1. What is the Double Harmonic Approximation method?

The Double Harmonic Approximation method is a theoretical approach used to calculate infrared (IR) intensities in molecules. It assumes that the molecule's potential energy surface can be approximated as a parabola and that the vibrational motion of the molecule follows a harmonic oscillator model.

2. How does the Double Harmonic Approximation method work?

The Double Harmonic Approximation method uses the equations of motion for a harmonic oscillator to calculate the vibrational frequencies and normal modes of a molecule. It then uses these values to calculate the IR intensities of the molecule's vibrational transitions.

3. What are the limitations of the Double Harmonic Approximation method?

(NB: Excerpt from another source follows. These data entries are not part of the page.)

(** Once [bootstrap] has succeeded nothing makes the command exit, whatever
    [node.start], [node.openConnection] and the RPC host do. *)
Lemma oracle_no_exit_after_bootstrap (w : world) (o : Oracle.opts) t nr :
  bootstrap_settles w = Some (t, Fulfilled nr) ->
  filter (fun e => is_exit e = true) (trace_of (Oracle.handler w o)) = [].
Proof.
  intros Hb. destruct (oracle_handler_effects w o) as (_ & _ & ->). now rewrite Hb.
Qed.

(** C8: the run of the command when the node starts and the ethereum RPC
    host is not reachable.  The callback stops at the unbound identifier,
    the error is logged, and the process does not exit. *)
Theorem oracle_rpc_down_does_not_exit :
  isConnected_returns rpc_down_world = false
  /\ run (Oracle.handler rpc_down_world oracle_opts) []
     = ([ConsoleLog [VString "No remote peer specified, running in detached mode"];
         NodeStart;
         ConsoleLog [VString "No directory specified, running without directory"];
         NewWeb3; Web3SetProvider "http://localhost:8545"; NewSimpleWrite 10000;
         ConsoleLog [VError (ReferenceError "simplewrite")]], Normal tt)
  /\ filter (fun e => is_exit e = true)
            (trace_of (Oracle.handler rpc_down_world oracle_opts)) = [].
Proof. repeat split. Qed.




(** * More of [common/util] and of the handlers *)

(** ** [flatMap] *)

Lemma flatMap_app {T U} (a b : list T) (f : T -> list U) :
  flatMap (a ++ b) f = flatMap a f ++ flatMap b f.
Proof. unfold flatMap. now rewrite List.map_app, concat_app. Qed.

(** X1. An element is in [flatMap array f] exactly when it is in [f x] for
    some [x] of [array]. *)
Theorem flatMap_elements {T U} (array : list T) (f : T -> list U) (y : U) :
  In y (flatMap array f) <-> exists x, In x array /\ In y (f x).
Proof.
  unfold flatMap. rewrite in_concat. split.
  - intros (l & Hl & Hy). apply in_map_iff in Hl as (x & <- & Hx). now exists x.
  - intros (x & Hx & Hy). exists (f x). split; [now apply in_map|exact Hy].
Qed.

(** X2. Two passes of [flatMap] are one pass with the composed function,
    and [flatMap] goes through the concatenation of arrays; the result is
    as long as the arrays [f] returns, together. *)
Theorem flatMap_compose {T U V} (array : list T) (f : T -> list U) (g : U -> list V) :
  flatMap (flatMap array f) g = flatMap array (fun x => flatMap (f x) g)
  /\ (forall more, flatMap (array ++ more) f = flatMap array f ++ flatMap more f)
  /\ length (flatMap array f) = list_sum (List.map (fun x => length (f x)) array).
Proof.
  split; [|split].
  - induction array as [|x array IH]; [reflexivity|].
    change (flatMap (x :: array) f) with (f x ++ flatMap array f).
    rewrite flatMap_app, IH. reflexivity.
  - intros more. apply flatMap_app.
  - induction array as [|x array IH]; [reflexivity|].
    change (flatMap (x :: array) f) with (f x ++ flatMap array f).
    rewrite length_app, IH. reflexivity.
Qed.

(** X3. With a function that returns one element [flatMap] is [map]; with
    one that returns the element or nothing it is [filter]; the array is
    traversed in order. *)
Theorem flatMap_map_filter {T U} (array : list T) (g : T -> U) (keep : T -> bool) :
  flatMap array (fun x => [g x]) = List.map g array
  /\ flatMap array (fun x => if keep x then [x] else []) = List.filter keep array
  /\ flatMap array (fun _ => @nil U) = [].
Proof.
  repeat split; induction array as [|x array IH]; try reflexivity.
  - change (g x :: flatMap array (fun x => [g x]) = g x :: List.map g array).
    now rewrite IH.
  - change ((if keep x then [x] else [])
            ++ flatMap array (fun x => if keep x then [x] else [])
            = List.filter keep (x :: array)).
    rewrite IH. cbn. now destruct (keep x).
  - exact IH.
Qed.

(** ** [setUnion] and [setEquals] *)

Section SetFacts.

Context {T : Type} `{EqDecision T}.
Implicit Types (s u a b : list T) (sets : list (list T)).

Lemma has_true s x : JsSet.has s x = true <-> x ∈ s.
Proof. unfold JsSet.has. apply bool_decide_eq_true. Qed.

Lemma add_elem s e x : x ∈ JsSet.add s e <-> x ∈ s \/ x = e.
Proof.
  unfold JsSet.add. destruct (JsSet.has s e) eqn:Hhas.
  - apply has_true in Hhas. split; [now left|]. now intros [?| ->].
  - rewrite elem_of_app, list_elem_of_singleton. reflexivity.
Qed.

Lemma add_NoDup s e : NoDup s -> NoDup (JsSet.add s e).
Proof.
  intros Hs. unfold JsSet.add. destruct (JsSet.has s e) eqn:Hhas; [exact Hs|].
  apply NoDup_app. split; [exact Hs|]. split; [|apply NoDup_singleton].
  intros x Hx Hxe. apply list_elem_of_singleton in Hxe as ->.
  apply has_true in Hx. congruence.
Qed.

Lemma add_all_elem s u x : x ∈ foldl JsSet.add u s <-> x ∈ u \/ x ∈ s.
Proof.
  revert u. induction s as [|e s IH]; intros u; cbn [foldl].
  - split; [now left|]. intros [|Hin]; [assumption|inversion Hin].
  - rewrite IH, add_elem, elem_of_cons. tauto.
Qed.

Lemma add_all_NoDup s u : NoDup u -> NoDup (foldl JsSet.add u s).
Proof.
  revert u. induction s as [|e s IH]; intros u Hu; [exact Hu|].
  cbn [foldl]. apply IH, add_NoDup, Hu.
Qed.

Lemma union_from_elem sets u x :
  x ∈ foldl (fun u s => foldl JsSet.add u s) u sets
  <-> x ∈ u \/ exists s, s ∈ sets /\ x ∈ s.
Proof.
  revert u. induction sets as [|s sets IH]; intros u; cbn [foldl].
  - split; [now left|]. intros [|(s & Hs & _)]; [assumption|inversion Hs].
  - rewrite IH, add_all_elem. split.
    + intros [[Hu|Hs]|(s' & Hs' & Hx)]; [now left| |].
      * right. exists s. split; [left|exact Hs].
      * right. exists s'. split; [now right|exact Hx].
    + intros [Hu|(s' & [->|Hs']%elem_of_cons & Hx)].
      * now left; left.
      * now left; right.
      * right. now exists s'.
Qed.

Lemma union_from_NoDup sets u :
  NoDup u -> NoDup (foldl (fun u s => foldl JsSet.add u s) u sets).
Proof.
  revert u. induction sets as [|s sets IH]; intros u Hu; [exact Hu|].
  cbn [foldl]. apply IH, add_all_NoDup, Hu.
Qed.

Lemma setUnion_elem sets x :
  x ∈ setUnion sets <-> exists s, s ∈ sets /\ x ∈ s.
Proof.
  unfold setUnion. rewrite union_from_elem. split.
  - intros [Hnil|Hex]; [inversion Hnil|exact Hex].
  - intros Hex. now right.
Qed.

Lemma setUnion_NoDup sets : NoDup (setUnion sets).
Proof. apply union_from_NoDup. constructor. Qed.

(** X4. The union holds exactly the values of the sets given, each of them
    once; the union of no set, or of empty sets, is empty. *)
Theorem setUnion_members sets :
  (forall x, x ∈ setUnion sets <-> exists s, s ∈ sets /\ x ∈ s)
  /\ NoDup (setUnion sets)
  /\ setUnion (@nil (list T)) = []
  /\ ((forall s, s ∈ sets -> s = []) -> setUnion sets = []).
Proof.
  split; [apply setUnion_elem|]. split; [apply setUnion_NoDup|].
  split; [reflexivity|].
  intros Hempty. destruct (setUnion sets) as [|x u] eqn:Hu; [reflexivity|].
  assert (Hx : x ∈ setUnion sets) by (rewrite Hu; left).
  apply setUnion_elem in Hx as (s & Hs & Hx).
  rewrite (Hempty s Hs) in Hx. inversion Hx.
Qed.

Lemma add_all_self a : NoDup a -> forall u, (forall x, x ∈ u -> x ∉ a) ->
  NoDup u -> foldl JsSet.add u a = u ++ a.
Proof.
  induction a as [|e a IH]; intros Ha u Hdisj Hu; cbn [foldl].
  - now rewrite app_nil_r.
  - apply NoDup_cons in Ha as [He Ha].
    assert (Hadd : JsSet.add u e = u ++ [e]).
    { unfold JsSet.add. destruct (JsSet.has u e) eqn:Hhas; [|reflexivity].
      apply has_true in Hhas. exfalso. apply (Hdisj e Hhas). left. }
    rewrite Hadd, IH.
    + now rewrite <- app_assoc.
    + exact Ha.
    + intros x [Hx|Hx]%elem_of_app Hxa.
      * apply (Hdisj x Hx). now right.
      * apply list_elem_of_singleton in Hx as ->. exact (He Hxa).
    + rewrite <- Hadd. now apply add_NoDup.
Qed.

(** Adding to a larger set that starts with [u]: what is added is what
    would be added to the rest alone, without the values of [u]. *)
Lemma add_all_behind s : forall u w,
  foldl JsSet.add (u ++ filter (fun x => x ∉ u) w) s
  = u ++ filter (fun x => x ∉ u) (foldl JsSet.add w s).
Proof.
  induction s as [|e s IH]; intros u w; cbn [foldl]; [reflexivity|].
  rewrite <- IH. f_equal. unfold JsSet.add, JsSet.has.
  destruct (decide (e ∈ u)) as [Hu|Hu].
  - rewrite bool_decide_eq_true_2 by (apply elem_of_app; now left).
    destruct (bool_decide (e ∈ w)); [reflexivity|].
    rewrite filter_app, filter_cons_False by (intros Hn; now apply Hn).
    rewrite filter_nil. now rewrite app_nil_r.
  - destruct (decide (e ∈ w)) as [Hw|Hw].
    + rewrite (bool_decide_eq_true_2 (e ∈ w)) by exact Hw.
      rewrite bool_decide_eq_true_2; [reflexivity|].
      apply elem_of_app. right. apply list_elem_of_filter. now split.
    + rewrite (bool_decide_eq_false_2 (e ∈ w)) by exact Hw.
      rewrite bool_decide_eq_false_2.
      * rewrite filter_app, filter_cons_True by exact Hu.
        rewrite filter_nil. now rewrite <- app_assoc.
      * intros [Hin|Hin]%elem_of_app; [exact (Hu Hin)|].
        apply list_elem_of_filter in Hin as [_ Hin]. exact (Hw Hin).
Qed.

Lemma union_from_behind sets : forall u,
  foldl (fun u s => foldl JsSet.add u s) u sets
  = u ++ filter (fun x => x ∉ u) (setUnion sets).
Proof.
  unfold setUnion.
  induction sets as [|s sets IH] using rev_ind; intros u.
  - cbn. now rewrite app_nil_r.
  - rewrite !foldl_snoc, IH. apply add_all_behind.
Qed.

(** X5. The union keeps the order of first insertion: the values of the
    first set come first, in its order, followed by the union of the
    other sets without them. *)
Theorem setUnion_insertion_order a sets :
  NoDup a ->
  setUnion (a :: sets) = a ++ filter (fun x => x ∉ a) (setUnion sets).
Proof.
  intros Ha. unfold setUnion at 1. cbn [foldl].
  rewrite (add_all_self a Ha []).
  - cbn [app]. apply union_from_behind.
  - intros x Hx. inversion Hx.
  - constructor.
Qed.

Lemma all_members_true b elems :
  all_members b elems = true <-> forall x, x ∈ elems -> x ∈ b.
Proof.
  induction elems as [|e elems IH]; cbn [all_members].
  - split; [|reflexivity]. intros _ x Hx. inversion Hx.
  - destruct (JsSet.has b e) eqn:Hhas; cbn [negb].
    + apply has_true in Hhas. rewrite IH. split.
      * intros Hall x [->|Hx]%elem_of_cons; [exact Hhas|now apply Hall].
      * intros Hall x Hx. apply Hall. now right.
    + split; [discriminate|]. intros Hall. exfalso.
      assert (e ∈ b) as Hin by (apply Hall; left).
      apply has_true in Hin. congruence.
Qed.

The Double Harmonic Approximation method assumes that the molecule's potential energy surface is parabolic, which is not always the case. This can lead to inaccuracies in the calculated IR intensities. It also does not take into account anharmonicity, which is the deviation of the molecule's vibrations from the harmonic oscillator model.

4. How accurate is the Double Harmonic Approximation method?

The accuracy of the Double Harmonic Approximation method depends on the molecule and the level of theory used. In general, it provides good estimates for IR intensities in simple molecules but may not be as accurate for larger or more complex molecules.

5. What are the applications of the Double Harmonic Approximation method?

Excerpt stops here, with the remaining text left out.